[Task instructions] Print, in exact form, the lines below from the one containing "Hrun; [done|done|lia|apply shape_refl|done|done]." through the one containing "(** A sequence that runs. *)", and omit all others.

━━ Entries provided ━━

(** What is known of the cranks of smaller works. *)
Definition cranks (k : nat) (crank : Work -> wk Work) : Prop :=
  forall w, crankable w -> height w <= k -> exists w', crank w = Ok w' /\ cranked w w'.

Definition bounded (k : nat) (l : list Work) : Prop := Forall (fun w => height w <= k) l.

Lemma bounded_max (k : nat) {A} (f : A -> Work) (l : list A) :
  foldr Nat.max 0 ((fun x => height (f x)) <$> l) <= k <-> bounded k (f <$> l).
Proof.
  unfold bounded. induction l as [|x l IH]; [split; [constructor|simpl; lia]|].
  rewrite !fmap_cons, Forall_cons, <- IH. cbn [foldr]. lia.
Qed.

Lemma height_sequence b (ws : list Work) n cur stop k :
  height (WorkSequence b ws n cur stop) <= S k <-> bounded k ws.
Proof.
  change (height (WorkSequence b ws n cur stop)) with (S (foldr Nat.max 0 ((fun w => height (id w)) <$> ws))).
  rewrite <- Nat.succ_le_mono, (bounded_max k id), list_fmap_id. done.
Qed.

Lemma height_batch_le b (p : Children Work) ys rest k :
  height (BatchWork b p ys rest) <= S k <->
  bounded k (c_work <$> mAdded p) /\ bounded k (snd <$> ys) /\ bounded k (snd <$> rest).
Proof.
  rewrite height_batch, <- (bounded_max k c_work), <- !(bounded_max k snd). lia.
Qed.

(** ** Sequences *)

Section sequence.
Context (k : nat) (crank : Work -> wk Work) (Hcrank : cranks k crank) (stop : bool).

(** What a sequence has left, from the works [l] on. *)
Definition sequence_left (l : list Work) (cur : bool) : nat :=
  match l with
  | [] => 0
  | c :: l' => (if cur then weight c else total c) + sum (total <$> l')
  end.

Lemma left_sequence b (ws : list Work) n cur stop' :
  left (WorkSequence b ws n cur stop') = 3 * sequence_left (drop n ws) cur.
Proof.
  simpl. unfold sequence_left. destruct (drop n ws) as [|c l] eqn:E; [done|].
  destruct cur; [|done]. rewrite (sum_at weight ws n c); [done|].
  rewrite <- (take_drop n ws), E, lookup_app_r; rewrite length_take.
  - destruct (decide (n <= length ws)); [by replace (n - n `min` length ws) with 0 by lia|].
    rewrite drop_ge in E by lia. done.
  - lia.
Qed.

Definition future_ok (l : list Work) (cur : bool) : Prop :=
  Forall (fun w => startable_state (state w)) (if cur then tail l else l) /\
  (cur = true -> exists c, head l = Some c /\ under RUNNING (state c)).

(** What is known of the works after [onRun] says [s]. *)
Record sequence_ran (s : State) (past l ws : list Work) (n : nat) (cur cur' : bool) : Prop := {
  sr_wf : Forall wf ws;
  sr_shape : Forall2 same_shape (past ++ l) ws;
  sr_past : Forall (fun w => finished (state w)) (take n ws);
  sr_future : Forall (fun w => startable_state (state w)) (drop (if cur' then S n else n) ws);
  sr_cur : cur' = true -> exists c, ws !! n = Some c /\
    match s with
    | WORK_RUNNING => under RUNNING (state c) | WORK_WAITING => state c = WAITING
    | WORK_FAILURE => finished (state c) | _ => False end;
  sr_not_aborted : s <> WORK_ABORTED;
  sr_runs : s = WORK_RUNNING \/ s = WORK_WAITING -> cur' = true;
  sr_success : s = WORK_SUCCESS -> Forall (fun w => state w = SUCCESS) ws;
  sr_running : s = WORK_RUNNING -> sequence_left (drop n ws) cur' < sequence_left l cur;
  sr_waiting : s = WORK_WAITING -> sequence_left (drop n ws) cur' <= sequence_left l cur;
}.

Lemma shape_refl_list (l : list Work) : Forall2 same_shape l l.
Proof. induction l; constructor; [apply shape_refl|done]. Qed.

(** The end of the sequence. *)
Lemma sequence_ended (past : list Work) :
  Forall wf past -> Forall (fun w => finished (state w)) past ->
  sequence_ran (getWorkStatus past) past [] past (length past) false false.
Proof.
  intros Hwf Hp.
  assert (getWorkStatus past = WORK_SUCCESS /\ Forall (fun w => state w = SUCCESS) past \/
    getWorkStatus past = WORK_FAILURE) as Hs.
  { unfold getWorkStatus. destruct (allSuccessful past) eqn:E.
    - left. split; [done|]. apply forallb_true in E. eapply Forall_impl; [exact E|]. intros w Hw.
      apply bool_decide_eq_true in Hw. unfold getState in Hw. by destruct (state w).
    - right. enough (anyFailed past = true) as -> by done. clear Hwf. unfold allSuccessful, anyFailed in *.
      induction Hp as [|w past Hw Hp IH]; simpl in *; [done|]. unfold getState in *.
      destruct Hw as [Hw|Hw]; rewrite Hw in *; simpl in *; [by apply IH|done]. }
  destruct Hs as [[-> Hs]| ->]; split; rewrite ?app_nil_r, ?take_ge, ?drop_ge by done; try done;
    first [apply shape_refl_list|by intros []].
Qed.

(** One work of the sequence in place of another. *)
Lemma sequence_at (s : State) (past l : list Work) (w w' : Work) (cur : bool) :
  Forall wf (past ++ w :: l) -> Forall (fun w => finished (state w)) past ->
  Forall (fun w => startable_state (state w)) l ->
  wf w' -> same_shape w w' ->
  match s with
  | WORK_RUNNING => under RUNNING (state w') /\ weight w' < (if cur then weight w else total w)
  | WORK_WAITING => state w' = WAITING /\ weight w' <= (if cur then weight w else total w)
  | WORK_FAILURE => finished (state w')
  | _ => False
  end ->
  sequence_ran s past (w :: l) (past ++ w' :: l) (length past) cur true.
Proof.
  intros Hwf Hp Hl Hw' Hsh Hs. apply Forall_app in Hwf as [Hwp Hwl]. apply Forall_cons in Hwl as [_ Hwl].
  split; rewrite ?take_app_length, ?drop_app_length; try done.
  - apply Forall_app. split; [done|by constructor].
  - apply Forall2_app; [apply shape_refl_list|]. constructor; [done|apply shape_refl_list].
  - rewrite drop_app_ge by lia. by replace (S (length past) - length past) with 1 by lia.
  - intros _. exists w'. split; [by rewrite list_lookup_middle|]. destruct s; tauto.
  - by destruct s.
  - by destruct s.
  - intros ->. destruct Hs as [_ Hlt]. simpl. destruct cur; lia.
  - intros ->. destruct Hs as [_ Hlt]. simpl. destruct cur; lia.
Qed.

Lemma sequence_onRun_ok (past l : list Work) (cur : bool) :
  Forall wf past -> Forall wf l -> bounded k l -> Forall (fun w => finished (state w)) past -> future_ok l cur ->
  exists s ws n cur', sequence_onRun crank stop past l cur = Ok (s, ws, n, cur') /\
    sequence_ran s past l ws n cur cur'.
Proof.
  intros Hp Hl Hk Hpd Hf. revert past cur Hp Hpd Hf. induction Hl as [|w l Hw Hl IH]; intros past cur Hp Hpd Hf; simpl.
  { destruct cur.
    { destruct Hf as [_ (c&?&_)]; done. }
    exists (getWorkStatus past), past, (length past), false. split; [done|]. by apply sequence_ended. }
  apply Forall_cons in Hk as [Hkw Hkl]. assert (Forall wf (past ++ w :: l)) as Hall by (apply Forall_app; by split; [|constructor]).
  assert (forall w1, wf w1 -> state w1 = RUNNING -> height w1 <= k -> same_shape w w1 ->
    Forall (fun w => startable_state (state w)) l -> weight w1 <= (if cur then weight w else total w) ->
    exists s ws n cur', (let? w := crank w1 in Ok (WORK_RUNNING, past ++ w :: l, length past, true)) =
      Ok (s, ws, n, cur') /\ sequence_ran s past (w :: l) ws n cur cur') as Hrun.
  { intros w1 Hw1 Hs1 Hh1 Hsh1 Hst Hle. destruct (Hcrank w1) as (w2&Hc&Hw2&Hsh2&Hlt&Hu); [by split; [|left]|done|].
    rewrite Hc. cbn [res_bind]. do 4 eexists. split; [done|]. apply sequence_at; [done..|by eapply shape_trans|].
    rewrite Hs1 in Hu. split; [done|lia]. }
  destruct Hf as [Hst Hc]. destruct cur.
  - destruct (Hc eq_refl) as (c&[= <-]&Hu). simpl in Hst.
    assert (finished (state w) -> exists s ws n cur', sequence_onRun crank stop (past ++ [w]) l false = Ok (s, ws, n, cur') /\
      sequence_ran s past (w :: l) ws n true cur') as Hgo.
    { intros Hfin. destruct (IH Hkl (past ++ [w]) false) as (s&ws&n&cur'&Hr&Hran).
      - apply Forall_app. split; [done|by constructor].
      - apply Forall_app. split; [done|by constructor].
      - by split.
      - exists s, ws, n, cur'. split; [done|]. destruct Hran as [H1 H2 H3 H4 H5 H6 H7 H8 H9 H10].
        assert (sequence_left l false <= sequence_left (w :: l) true) as Hle by (destruct l; cbn -[total]; lia).
        split; try done.
        + by rewrite <- app_assoc in H2.
        + intros Hs. specialize (H9 Hs). lia.
        + intros Hs. specialize (H10 Hs). lia. }
    unfold getState. destruct Hu as [Hu|[Hu|[Hu|Hu]]]; rewrite Hu; cbn [getState_of].
    + apply Hrun; [done|done|lia|apply shape_refl|done|done].
    + do 4 eexists. split; [done|]. apply sequence_at; [done..|apply shape_refl|]. by split.
    + apply Hgo. by left.
    + destruct stop; [|apply Hgo; by right]. do 4 eexists. split; [done|].
      apply sequence_at; [done..|apply shape_refl|]. by right.
  - apply Forall_cons in Hst as [Hsw Hst]. destruct (startWork_ok w Hw Hsw) as (w1&H1&Hw1&Hsh1&Hs1&Hlt).
    rewrite H1. cbn [res_bind]. apply Hrun; [done|done| |done|done|lia]. destruct Hsh1 as (_&_&_&?). lia.
Qed.
End sequence.

Lemma shape_sum (l l' : list Work) : Forall2 same_shape l l' -> sum (total <$> l') = sum (total <$> l).
Proof. induction 1 as [|w w' l l' Hw Hl IH]; [done|]. cbn -[total]. by rewrite (shape_total _ _ Hw), <- IH. Qed.

Lemma shape_bounded (k : nat) (l l' : list Work) : Forall2 same_shape l l' -> bounded k l -> bounded k l'.
Proof.
  induction 1 as [|w w' l l' Hw Hl IH]; [done|]. intros [Hk Hkl]%Forall_cons. constructor; [|by apply IH].
  destruct Hw as (_&_&_&?). lia.
Qed.

Lemma shape_sequence (b b' : BasicWork) (ws ws' : list Work) n n' cur cur' stop :
  Forall2 same_shape ws ws' -> mMaxRetries b' = mMaxRetries b ->
  same_shape (WorkSequence b ws n cur stop) (WorkSequence b' ws' n' cur' stop).
Proof.
  intros Hs Hm. split_and!; [|done|done|].
  - rewrite !attempt_sequence. by rewrite (shape_sum _ _ Hs).
  - destruct (height (WorkSequence b ws n cur stop)) as [|k] eqn:E; [done|].
    apply height_sequence. eapply shape_bounded; [done|]. apply (height_sequence b ws n cur stop). lia.
Qed.

(** A sequence that runs. *)
Lemma crank_sequence_running (k : nat) (crank : Work -> wk Work) b (ws : list Work) n cur stop :
  cranks k crank -> wf (WorkSequence b ws n cur stop) -> mState b = RUNNING -> bounded k ws ->
  exists w', (let? (s, ws, n, cur) := sequence_onRun crank stop (take n ws) (drop n ws) cur in
     setState (getInternalState s) (WorkSequence b ws n cur stop)) = Ok w' /\
    cranked (WorkSequence b ws n cur stop) w'.
Proof.
  intros Hc Hw Hb Hk. inversion Hw as [|? ? ? ? ? Hbo Hws Hso|]; subst.
  assert (Forall wf (take n ws) /\ Forall wf (drop n ws)) as [Hwt Hwd] by (apply Forall_app; by rewrite take_drop).
  assert (bounded k (drop n ws)) as Hkd by (by apply Forall_drop).
  destruct (sequence_onRun_ok k crank Hc stop (take n ws) (drop n ws) cur) as (s&ws'&n'&cur'&->&Hr); [done..|apply Hso| |].
  { split.
    - pose proof (so_future _ _ _ _ Hso) as Hf. destruct cur; [|done]. by rewrite tail_drop.
    - intros Hcur. destruct (so_cur _ _ _ _ Hso Hcur) as (c&Hn&Hu). exists c. rewrite Hb in Hu. split; [|done].
      by rewrite (drop_S _ c). }
  cbn [res_bind]. destruct Hr as [H1 H2 H3 H4 H5 H6 H7 H8 H9 H10]. rewrite take_drop in H2.
  apply (ran_ok s (WorkSequence b ws n cur stop)); [done|done|done|by apply shape_sequence|done|..].
  - intros ->. split_and!; [|done|eapply Forall_impl; [exact H3|apply finished_done]].
    rewrite <- (take_drop n' ws'). apply Forall_app. split.
    + eapply Forall_impl; [exact H3|]. intros w Hfin. right. by apply finished_done.
    + destruct cur'; [|done]. destruct (H5 eq_refl) as (c&Hn&Hfin). rewrite (drop_S _ c) by done.
      constructor; [right; by apply finished_done|done].
  - intros ->. rewrite !left_sequence. specialize (H9 eq_refl). lia.
  - intros ->. rewrite !left_sequence. specialize (H10 eq_refl). simpl. lia.
  - intros Hnf Hbo'. simpl. constructor; [done|done|]. split; simpl; try done.
    + intros Hcur. destruct (H5 Hcur) as (c&Hn&Hs). exists c. split; [done|]. by destruct s.
    + intros [[?|?]|[? Ht]]; [by destruct s|destruct s; try done|]; [destruct cur'; [|done]; by destruct (H5 eq_refl) as (?&_&?)|].
      simpl in Ht. by rewrite (running_timer b Hbo Hb) in Ht.
    + intros [? _]. apply H7. destruct s; auto; done.
    + intros ?. apply H8. by destruct s.
Qed.

Lemma under_aborting (c : Work) :
  under ABORTING (state c) -> isDone c = true \/ isDone c = false /\ state c = ABORTING.
Proof. unfold isDone. intros [Hc|Hc]; [right|by left]. by rewrite Hc. Qed.

Lemma shape_insert (l : list Work) (n : nat) (c c' : Work) :
  l !! n = Some c -> same_shape c c' -> Forall2 same_shape l (<[n := c']> l).
Proof.
  intros Hn Hs. rewrite <- (list_insert_id l n c Hn) at 1. apply Forall2_insert; [apply shape_refl_list|done].
Qed.

(** A sequence that is being aborted. *)
Lemma crank_sequence_aborting (k : nat) (crank : Work -> wk Work) b (ws : list Work) n cur stop :
  cranks k crank -> wf (WorkSequence b ws n cur stop) -> mState b = ABORTING -> bounded k ws ->
  exists w', (match (if cur then ws !! n else None) with
     | Some c =>
         if isDone c then setState ABORTED (WorkSequence b ws n cur stop)
         else let? ws := update_at crank n ws in setState ABORTING (WorkSequence b ws n cur stop)
     | None => setState ABORTED (WorkSequence b ws n cur stop)
     end) = Ok w' /\ cranked (WorkSequence b ws n cur stop) w'.
Proof.
  intros Hc Hw Hb Hk. inversion Hw as [|? ? ? ? ? Hbo Hws Hso|]; subst.
  assert (forall d, d = true -> (cur = true -> exists c, ws !! n = Some c /\ isDone c = true) ->
    exists w', setState (aborted_state d) (WorkSequence b ws n cur stop) = Ok w' /\
      cranked (WorkSequence b ws n cur stop) w') as Hend.
  { intros d -> Hd. apply abort_ok; [done..|apply shape_refl| |done]. intros _. by apply (sequence_resettable b). }
  destruct cur; [|by apply (Hend true)]. destruct (so_cur _ _ _ _ Hso eq_refl) as (c&Hn&Hu). rewrite Hn.
  rewrite Hb in Hu. destruct (under_aborting c Hu) as [Hd|[Hd Hs]]; rewrite Hd; [apply (Hend true); [done|by exists c]|].
  destruct (Hc c) as (c'&Hcc&Hwc&Hsh&Hlt&Huc).
  { split; [|by right]. by eapply Forall_lookup_1 in Hws. }
  { by eapply Forall_lookup_1 in Hk. }
  rewrite (update_at_ok crank ws n c c') by done. cbn [res_bind]. rewrite Hs in Huc.
  pose proof (lookup_lt_Some _ _ _ Hn) as Hlen.
  assert (<[n:=c']> ws !! n = Some c') as Hn' by (by rewrite list_lookup_insert_eq).
  apply (abort_ok false); [done|done|done| |done|].
  - apply shape_sequence; [by eapply shape_insert|done].
  - intros _. split.
    + constructor; [done|by apply Forall_insert|]. destruct Hso as [H1 H2 H3 H4 H5 H6]. split; try done.
      * by rewrite take_insert_ge.
      * by rewrite drop_insert_lt by lia.
      * intros _. exists c'. split; [done|]. by rewrite Hb.
      * by rewrite Hb.
    + simpl. rewrite (sum_at weight _ n c'), (sum_at weight ws n c) by done. lia.
Qed.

━━━

[Solution to this task]
    + apply Hrun; [done|done|lia|apply shape_refl|done|done].
    + do 4 eexists. split; [done|]. apply sequence_at; [done..|apply shape_refl|]. by split.
    + apply Hgo. by left.
    + destruct stop; [|apply Hgo; by right]. do 4 eexists. split; [done|].
      apply sequence_at; [done..|apply shape_refl|]. by right.
  - apply Forall_cons in Hst as [Hsw Hst]. destruct (startWork_ok w Hw Hsw) as (w1&H1&Hw1&Hsh1&Hs1&Hlt).
    rewrite H1. cbn [res_bind]. apply Hrun; [done|done| |done|done|lia]. destruct Hsh1 as (_&_&_&?). lia.
Qed.
End sequence.

Lemma shape_sum (l l' : list Work) : Forall2 same_shape l l' -> sum (total <$> l') = sum (total <$> l).
Proof. induction 1 as [|w w' l l' Hw Hl IH]; [done|]. cbn -[total]. by rewrite (shape_total _ _ Hw), <- IH. Qed.

Lemma shape_bounded (k : nat) (l l' : list Work) : Forall2 same_shape l l' -> bounded k l -> bounded k l'.
Proof.
  induction 1 as [|w w' l l' Hw Hl IH]; [done|]. intros [Hk Hkl]%Forall_cons. constructor; [|by apply IH].
  destruct Hw as (_&_&_&?). lia.
Qed.

Lemma shape_sequence (b b' : BasicWork) (ws ws' : list Work) n n' cur cur' stop :
  Forall2 same_shape ws ws' -> mMaxRetries b' = mMaxRetries b ->
  same_shape (WorkSequence b ws n cur stop) (WorkSequence b' ws' n' cur' stop).
Proof.
  intros Hs Hm. split_and!; [|done|done|].
  - rewrite !attempt_sequence. by rewrite (shape_sum _ _ Hs).
  - destruct (height (WorkSequence b ws n cur stop)) as [|k] eqn:E; [done|].
    apply height_sequence. eapply shape_bounded; [done|]. apply (height_sequence b ws n cur stop). lia.
Qed.

(** A sequence that runs. *)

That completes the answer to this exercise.